ESPN 54th Annual Meeting

ESPN 2022


 
RELATIONSHIP OF CIRCULATING IRISIN WITH BODY COMPOSITION IN CHILDREN WITH CHRONIC KIDNEY DISEASE
EMRE CEYHUN 1 SEHA SAYGILI 2 SERGEN DEVRAN 3 RÜVEYDA GÜLMEZ 2 KAAN CAN DEMİRTAŞ 4 ŞEVVAL ÇELEN 5 AYŞE AĞBAŞ 2 SALİM ÇALIŞKAN 2 BÜLENT BAYRAKTAR 3 NUR CANPOLAT 2

1- 1. Istanbul University – Cerrahpasa, Cerrahpasa Medical Faculty, Department of Pediatrics
2- 2. Istanbul University – Cerrahpasa, Cerrahpasa Medical Faculty, Department of Pediatric Nephrology
3- 3. Istanbul University, Faculty of Medicine, Sports Medicine Department
4- 4. Istanbul University – Cerrahpasa, Cerrahpasa Medical Faculty
5- 5. Istanbul University, Faculty of Sports Science
 
Introduction:

Children with chronic kidney disease (CKD) suffer from decreased exercise capacity due to the uremic environment, protein-energy-wasting, oxidative stress, and inflammation.
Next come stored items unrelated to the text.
Lemma partition_app (d : ascii) (s1 s2 : string) :
  forall_chars (λ c, negb (Ascii.eqb c d)) s1 = true →
  partition d (s1 +:+ String d s2) = (s1, Some s2).
Proof.
  induction s1 as [|c s1 IH]; simpl.
  - intros _. by rewrite Ascii.eqb_refl.
  - intros [Hc Hs]%andb_true_iff. apply negb_true_iff in Hc.
    by rewrite Hc, IH.
Qed.

Lemma splitnetloc_from_app (auth rest : string) :
  forall_chars authority_char auth = true → path_like rest = true →
  splitnetloc_from (auth +:+ rest) = (auth, rest).
Proof.
  intros Hauth Hrest. induction auth as [|c auth IH]; simpl.
  - destruct rest as [|c rest]; [done|].
    unfold path_like in Hrest. simpl in Hrest.
    apply Ascii.eqb_eq in Hrest as ->. reflexivity.
  - simpl in Hauth. apply andb_true_iff in Hauth as [Hc Hauth].
    rewrite (IH Hauth).
    unfold authority_char in Hc. apply negb_true_iff in Hc.
    apply orb_false_iff in Hc as [Hc _]. by rewrite Hc.
Qed.

Lemma path_like_remove_chars (rest : string) :
  path_like rest = true → path_like (remove_chars unsafe_url_byte rest) = true.
Proof.
  destruct rest as [|c rest]; [done|]. unfold path_like. simpl.
  intros ->%Ascii.eqb_eq. reflexivity.
Qed.

Lemma urlparse_of_urlsplit (url sch : string) :
  ParseResult.scheme (urlparse url sch) = s_scheme (urlsplit url sch)
  ∧ ParseResult.netloc (urlparse url sch) = s_netloc (urlsplit url sch).
Proof.
  unfold urlparse.
  destruct (mem _ uses_params && _); [|done].
  by destruct (_splitparams _).
Qed.

Lemma urlsplit_scheme_netloc (sch auth rest : string) :
  scheme_like sch = true → forall_chars authority_char auth = true →
  path_like rest = true →
  let r := urlsplit (sch +:+ "://" +:+ auth +:+ rest) EmptyString in
  s_scheme r = lower sch ∧ s_netloc r = auth.
Proof.
  intros Hsch Hauth Hrest.
  unfold scheme_like in Hsch.
  apply andb_true_iff in Hsch as [[Hne Halpha]%andb_true_iff Hchars].
  assert (Hstrip : lstrip c0_control_or_space (sch +:+ "://" +:+ auth +:+ rest)
                   = sch +:+ "://" +:+ auth +:+ rest).
  { destruct sch as [|c sch]; [done|]. simpl in *.
    by rewrite (alpha_not_stripped c Halpha). }
  set (rest' := remove_chars unsafe_url_byte rest).
  assert (Hclean : remove_chars unsafe_url_byte (sch +:+ "://" +:+ auth +:+ rest)
                   = sch +:+ String ":" ("//" +:+ auth +:+ rest')).
  { rewrite remove_chars_app. rewrite (remove_chars_none _ sch).
    2:{ revert Hchars. apply forall_chars_impl. intros c Hc.
        by destruct (scheme_char_facts c Hc) as [-> _]. }
    f_equal. change ("://" +:+ auth +:+ rest)
      with (String ":" (String "/" (String "/" (auth +:+ rest)))).
    simpl. f_equal. f_equal. f_equal.
    rewrite remove_chars_app. rewrite (remove_chars_none _ auth); [done|].
    revert Hauth. apply forall_chars_impl. intros c Hc.
    unfold authority_char in Hc. apply negb_true_iff in Hc.
    apply orb_false_iff in Hc as [_ Hc]. by rewrite Hc. }
  assert (Hcolon : partition ":" (sch +:+ String ":" ("//" +:+ auth +:+ rest'))
                   = (sch, Some ("//" +:+ auth +:+ rest'))).
  { apply partition_app. revert Hchars. apply forall_chars_impl.
    intros c Hc. by destruct (scheme_char_facts c Hc) as [_ ->]. }
  assert (Hstart : startswith "//" ("//" +:+ auth +:+ rest') = true).
  { change ("//" +:+ auth +:+ rest')
      with (String "/" (String "/" (auth +:+ rest'))).
    unfold startswith. simpl. by destruct (auth +:+ rest'). }
  assert (Hsplit : _splitnetloc ("//" +:+ auth +:+ rest') = (auth, rest')).
  { change (_splitnetloc ("//" +:+ auth +:+ rest'))
      with (splitnetloc_from (auth +:+ rest')).
    apply splitnetloc_from_app; [done|]. by apply path_like_remove_chars. }
  unfold urlsplit. cbv zeta.
  rewrite Hstrip, Hclean, Hcolon, Hne, Halpha, Hchars.
  cbv beta iota delta [negb andb]. rewrite Hstart, Hsplit.
  by destruct (partition "#" rest') as [u1 [f|]];
    destruct (partition "?" u1) as [u2 [q|]].
Qed.

(** The scheme and the network location of [scheme://authority] followed
    by a path: the scheme in lower case, and the authority as it is. *)
Lemma urlparse_scheme_netloc (sch auth rest : string) :
  scheme_like sch = true → forall_chars authority_char auth = true →
  path_like rest = true →
  let r := urlparse (sch +:+ "://" +:+ auth +:+ rest) EmptyString in
  ParseResult.scheme r = lower sch ∧ ParseResult.netloc r = auth.
Proof.
  intros Hsch Hauth Hrest. simpl.
  destruct (urlparse_of_urlsplit (sch +:+ "://" +:+ auth +:+ rest) "")
    as [-> ->].
  by apply urlsplit_scheme_netloc.
Qed.

End Netloc.

(** ** Deduplication *)

Section Dedup.
Context `{!UrlLib, !Requests} (a : Args.t).

(** No two tasks are created for the same URL, and every task but the
    first is created for a URL without its fragment. *)
Lemma created_links_are_distinct (s : State) :
  reachable a s →
  NoDup (LinkTask.link <$> added s)
  ∧ ∃ rest, added s = seed_task a :: rest
            ∧ ∀ t, t ∈ rest → ∃ l, LinkTask.link t = urldefrag l.
Proof.
  intros Hreach.
  destruct (Inv_cache_reachable a s Hreach)
    as (_ & _ & (rest & Hadded & Hacc) & Hnodup & _).
  split; [done|]. exists rest. split; [done|]. intros t Ht.
  rewrite Forall_forall in Hacc. by destruct (Hacc t Ht) as [? _].
Qed.

(** When the root is given without a fragment, no two tasks are created
    for URLs that are the same without their fragments. *)
Lemma dedup_for_root_without_fragment (s : State) :
  urldefrag (Args.url a) = Args.url a →
  (∀ l, urldefrag (urldefrag l) = urldefrag l) →
  reachable a s →
  NoDup (urldefrag <$> (LinkTask.link <$> added s)).
Proof.
  intros Hroot Hidem Hreach.
  destruct (created_links_are_distinct s Hreach)
    as (Hnodup & rest & Hadded & Hrest).
  assert (Hid : urldefrag <$> (LinkTask.link <$> added s)
                = LinkTask.link <$> added s).
  { rewrite Hadded. simpl. rewrite Hroot. f_equal.
    clear Hadded Hnodup. induction rest as [|t rest IH]; [done|]. simpl.
    destruct (Hrest t) as [l Hl]; [by left|]. rewrite Hl at 1.
    rewrite Hidem, <- Hl. f_equal. apply IH.
    intros t' Ht'. apply Hrest. by right. }
  by rewrite Hid.
Qed.

End Dedup.

(** C1, where the code departs from it.  The root is
    [http://example.test/x#top] and its page links to [/x].  The run
    creates two tasks, one for the root as it was given and one for
    [http://example.test/x]: the same URL once the fragment is removed. *)
Theorem root_with_fragment_is_checked_twice :
  @reachable CPython fragment_site fragment_args fragment_outcome
  ∧ pc fragment_outcome = Exited 0
  ∧ LinkTask.link <$> added fragment_outcome
    = ["http://example.test/x#top"; "http://example.test/x"]
  ∧ LinkTask.link <$> yielded fragment_outcome
    = ["http://example.test/x#top"; "http://example.test/x"]
  ∧ @urldefrag CPython "http://example.test/x#top" = "http://example.test/x"
  ∧ @urldefrag CPython "http://example.test/x" = "http://example.test/x".
Proof.
  split; [apply outcome_reachable|].
  split_and!; vm_compute; reflexivity.
Qed.

(** ** Policies and classification *)

Section Policies.
Context `{!UrlLib, !Requests} (a : Args.t).

Lemma seed_is_internal : is_internal a (Args.url a) = true.
Proof. unfold is_internal. apply String.eqb_refl. Qed.


(** How the loop body classifies a link that is not in the link cache. *)
Lemma visit_classifies (s : State) (link : string) :
  reachable a s →
  let u := urldefrag link in
  let s' := visit a link s in
  let p := if is_internal a u then Args.internal a else Args.external a in
  u ∉ link_cache s →
  (http_or_https (ParseResult.scheme (urlparse u)) = true →
   st_total_internal s'
   = st_total_internal s
     + (if is_internal a u && negb (Policy_eqb p ignore) then 1 else 0)
   ∧ st_total_external s'
     = st_total_external s
       + (if negb (is_internal a u) && negb (Policy_eqb p ignore) then 1 else 0)
   ∧ added s'
     = added s
       ++ (if Policy_eqb p ignore then []
           else [LinkTask.__init__ u (Policy_eqb p follow) (Args.timeout a)
                                   (Args.allow_redirects a)]))
  ∧ (http_or_https (ParseResult.scheme (urlparse u)) = false →
     st_total_internal s' = st_total_internal s
     ∧ st_total_external s' = st_total_external s
     ∧ added s' = added s).
Proof.
  intros Hreach. simpl. intros Hnew.
  destruct (Inv_cache_reachable a s Hreach) as (Hn & _).
  assert (Hint : String.eqb (ParseResult.netloc (urlparse (urldefrag link)))
                   (netloc s) = is_internal a (urldefrag link)).
  { unfold is_internal. by rewrite Hn. }
  destruct (visit_cases a link s)
    as [(Hc & _)|[(_ & Hskip & ->)|(_ & Hhttp & b & p & Hb & Hp & Hnot & ->)]];
    [done| |].
  - rewrite Hint in Hskip. simpl. split.
    + intros Hhttp. destruct Hskip as [Hskip|Hskip]; [congruence|].
      rewrite Hskip. simpl. rewrite !andb_false_r, !Z.add_0_r, app_nil_r. done.
    + done.
  - rewrite Hint in Hb. subst b. simpl. split; [|congruence].
    intros _. rewrite <- Hp.
    assert (Hpe : Policy_eqb p ignore = false) by (by destruct p).
    rewrite Hpe. simpl. rewrite !andb_true_r.
    by destruct (is_internal a (urldefrag link)).
Qed.

End Policies.

(** C7, as the code has it.  A discovered link that is not yet in the link
    cache and whose scheme is http or https is classified internal exactly
    when its network location, as a string, is the network location of the
    root, and external otherwise: the counter of its class goes up and its
    task is created under the policy of its class, unless that policy is
    ignore.  A link with another scheme is neither.  In the URL library
    model, the network location of [scheme://authority] followed by a path
    is the authority, whatever the case of the scheme and whatever the
    path. *)
Theorem classified_by_network_location :
  (∀ (lib : UrlLib) (web : Requests) (a : Args.t) (s : State) (link : string),
     reachable a s →
     let u := urldefrag link in
     let s' := visit a link s in
     let p := if is_internal a u then Args.internal a else Args.external a in
     u ∉ link_cache s →
     (http_or_https (ParseResult.scheme (urlparse u)) = true →
      st_total_internal s'
      = st_total_internal s
        + (if is_internal a u && negb (Policy_eqb p ignore) then 1 else 0)
      ∧ st_total_external s'
        = st_total_external s
          + (if negb (is_internal a u) && negb (Policy_eqb p ignore) then 1 else 0)
      ∧ added s'
        = added s
          ++ (if Policy_eqb p ignore then []
              else [LinkTask.__init__ u (Policy_eqb p follow) (Args.timeout a)
                                      (Args.allow_redirects a)]))
     ∧ (http_or_https (ParseResult.scheme (urlparse u)) = false →
        st_total_internal s' = st_total_internal s
        ∧ st_total_external s' = st_total_external s
        ∧ added s' = added s))
  ∧ (∀ (a : Args.t) (sch auth rest : string),
       scheme_like sch = true →
       PyStr.forall_chars authority_char auth = true →
       path_like rest = true →
       ParseResult.scheme (@urlparse CPython (sch +:+ "://" +:+ auth +:+ rest))
       = PyStr.lower sch
       ∧ @is_internal CPython a (sch +:+ "://" +:+ auth +:+ rest)
         = String.eqb auth (ParseResult.netloc (@urlparse CPython (Args.url a)))).
Proof.
  split.
  - intros lib web a s link. apply visit_classifies.
  - intros a sch auth rest Hsch Hauth Hrest.
    destruct (urlparse_scheme_netloc sch auth rest Hsch Hauth Hrest)
      as [Hscheme Hnetloc].
    unfold is_internal. simpl. by rewrite Hscheme, Hnetloc.
Qed.
(* ===== verification/_CoqProject ===== *)
-Q . S2P
Prelude.v
Layout.v
Memory.v
Bytes.v
Kalloc.v
Vm.v
VmMap.v
VmUser.v
VmFree.v
VmLife.v
VmFork.v
VmCopy.v
VmKernel.v
Ring.v
Pipe.v
Uart.v
Console.v
Ulib.v
Printf.v
Priority.v
Proc.v
ProcOps.v
ProcMem.v
ProcLife.v
ProcFork.v
ProcExit.v
ProcWait.v
ProcBoot.v
SleepWakeup.v
Syscall.v
Trap.v
Boot.v
Spinlock.v
Sleeplock.v
BlockCache.v
Bio.v
BioSpec.v
Virtio.v
VirtioSpec.v
Log.v
LogProto.v
Storage.v
FsState.v
Txn.v
Balloc.v
BallocSpec.v
Inode.v
InodeSpec.v
FileSpec.v
InodeTable.v
Dir.v
DirSpec.v
File.v
Sysfile.v
Exec.v
Mkfs.v
MkfsSpec.v
MkfsKernel.v
Umalloc.v
Grep.v
Utils.v
Sh.v
ShSpec.v
ShRun.v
Low levels of irisin, a recently discovered exercise-induced myokine, have been linked to adverse metabolic outcomes. The aim of this study was to evaluate the serum irisin levels in children with CKD and to analyze its potential associations with body composition, estimated glomerular filtration rate (eGFR), markers of oxidative stress, and inflammation.

Material and methods:

This cross-sectional, single-center study enrolled 39 children with CKD (22 male, aged 7.7 to 20.7 years, 26 children CKD stage 3 and 4 and 13 CKD 5D) and age and gender compatible 29 healthy children. Standard deviation scores (SDS) of height and body mass index (BMI) for height age were calculated according to national percentiles. Body composition parameters were measured with the multiple-frequency bioimpedance device. Serum concentrations of irisin, CRP, TNF-alpha, total antioxidant capacity (TAS), and total oxidant capacity (TOS) were analyzed by ELISA assays.

Results:

 The number of underweight, overweight, and obese children in the CKD group was 4 (10.3%), 5 (12.8%), and 7 (17.9%), respectively. Although there were no differences in BMI-SDS or body composition parameters between the patient and control groups, median serum irisin level was lower in the CKD group than in the control group (3.97 vs 4.54 ng/ml, p= 0.03). However, there was no difference in irisin levels between patients with CKD 3-4 and CKD 5D. Serum irisin levels showed no association with BMI-SDS, body composition parameters, eGFR, CRP, TNF-alpha, TAS, TOS, or serum lipid levels.

Conclusions:

 

This study demonstrates decreased serum irisin concentrations in pediatric CKD patients. However, there is no association of irisin with any body composition parameters, inflammatory or oxidative stress markers. Further studies are needed to investigate the factors affecting serum irisin levels in children with CKD.